Pour répondre à cette question, plus concrète qu’il y paraît au moment où quantité de défis immenses se posent à chacun de nous : celui de la santé, de l’environnement, de l’écologie, de la paix et de la justice, une approche étonnante, entre science et spiritualité, peut nous éclairer.

Il s’agit de suivre le conseil d’un vieux peintre chinois, dont l’Académicien François Cheng nous narre la rencontre dans son extraordinaire petit livre intitulé « De l’âme ».

Cet homme vivait en ermite au fond d’une vallée, abri précaire au milieu d’un monde bouleversé.

« Il entendait, écrit Cheng, rester fidèle aux grands maîtres des Song et des Yuan qui, à un moment spirituellement élevé de la tradition chinoise, avaient saisi et réalisé une vision authentiquement juste du destin humain au sein de l’univers vivant. »

« Cette vision n’est possible que si l’âme humaine entre en pleine résonance avec l’âme universelle, un état que les anciens appelaient le shen-yun, état suprême de la création artistique ».

Mais attention, il ne s’agit pas d’un état réservé aux seuls artistes. Chaque être humain est concerné.

Sommes-nous noyés dans la brume du « Grand TOUT » ?

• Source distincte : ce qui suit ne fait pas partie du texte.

(** The step shared by the expressions that are neither constants nor reads. *)
Lemma visitActual_other_ok n vis e v :
  visits_below n vis -> (esize e <= S n)%nat -> evaluable full e = true -> eval rho e = Some v ->
  (forall r h i, e <> ReadExpr r h i) -> is_constant e = false ->
  ok (visitActual V vis e) (evaluates v).
Proof.
  intros Hvis Hn Hev He Hread Hc. unfold visitActual. rewrite Hc.
  eapply (triple_bind _ _ _ _ (fun a => match a with
    | ChangeTo r => evaluates v r | DoChildren => forallb is_constant (kids e) = false
    | SkipChildren => False end)).
  { cbn [visitExpr ExprEvaluator]. destruct (forallb is_constant (kids e)) eqn:Ek.
    - destruct (rebuild_ok rho e (kids e) v Hread Hc He) as (r & Hr & Hrv).
      { pose proof (kids_defined rho e v He) as Hd. clear -Hd.
        induction Hd as [|k ks [w Hw] Hks IH]; constructor; [now exists w|done]. }
      replace (ExprEvaluator_visitExpr vis e) with (mret (M:=M) (ChangeTo r)).
      2:{ destruct e; try done; try (exfalso; exact (Hread _ _ _ eq_refl));
            unfold ExprEvaluator_visitExpr; cbn [kids] in *; now rewrite Ek, Hr. }
      apply triple_ret. split; [done|]. intros Hf.
      pose proof (rebuild_const e (kids e) r) as Hrc. destruct e; try (exfalso; exact (Hread _ _ _ eq_refl));
        try discriminate Hc; try (apply Hrc; [now apply forallb_constant|done]).
      cbn in Hev, Ek. rewrite Hf in Hev. destruct (is_constant e); done.
    - replace (ExprEvaluator_visitExpr vis e) with (mret (M:=M) DoChildren).
      2:{ destruct e; try done; unfold ExprEvaluator_visitExpr; cbn [kids] in *; now rewrite Ek. }
      now apply triple_ret. }
  intros [| |r] Hact; [done| |now apply triple_ret].
  assert (Hdo : ok (e_ret ← visitChildren V vis e;
    mret (if is_constant e_ret then e_ret
          else match visitExprPost V e_ret with ChangeTo a => a | _ => e_ret end)) (evaluates v)).
  { eapply triple_bind; [eapply (visitChildren_ok n); eassumption|]. intros r Hr. apply triple_ret.
    now apply visitExprPost_ok. }
  cbn [visitKind ExprEvaluator].
  destruct e as [| | | | | | | |k l r|]; try discriminate Hc; try (exfalso; exact (Hread _ _ _ eq_refl));
    try (eapply triple_bind; [now apply (triple_ret _ _ _ (eq DoChildren))|]; intros ? <-; exact Hdo).
  assert (Hdiv : (forall w x, arith_sem k w x 0 = None) ->
    ok (res ← protectedDivOperation vis k l r;
        match res with
        | SkipChildren => mret (BinaryExpr k l r)
        | ChangeTo a => mret a
        | DoChildren => e_ret ← visitChildren V vis (BinaryExpr k l r);
          mret (if is_constant e_ret then e_ret
                else match visitExprPost V e_ret with ChangeTo a => a | _ => e_ret end)
        end) (evaluates v)).
  { intros Hz. eapply triple_bind; [eapply (protectedDiv_ok n); eassumption|].
    intros [| |a] Ha; [now apply triple_ret|done|now apply triple_ret]. }
  destruct k; try (now apply Hdiv);
    (eapply triple_bind; [now apply (triple_ret _ _ _ (eq DoChildren))|]; intros ? <-; exact Hdo).
Qed.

Au cours de leur entretien, le peintre sort devant Cheng un grand rouleau, sur lequel on voit d’immenses paysages de montagne et d’eau, au cœur desquels se trouvent de tous petits personnages, en pleine contemplation.

Commentaire du maître :

« Pour un œil occidental habitué à la peinture classique, où les personnages sont campés en premier plan et le paysage relégué à l’arrière-fond, le personnage dans le tableau chinois paraît complètement perdu, noyé dans la brume sans limite du Grand Tout. »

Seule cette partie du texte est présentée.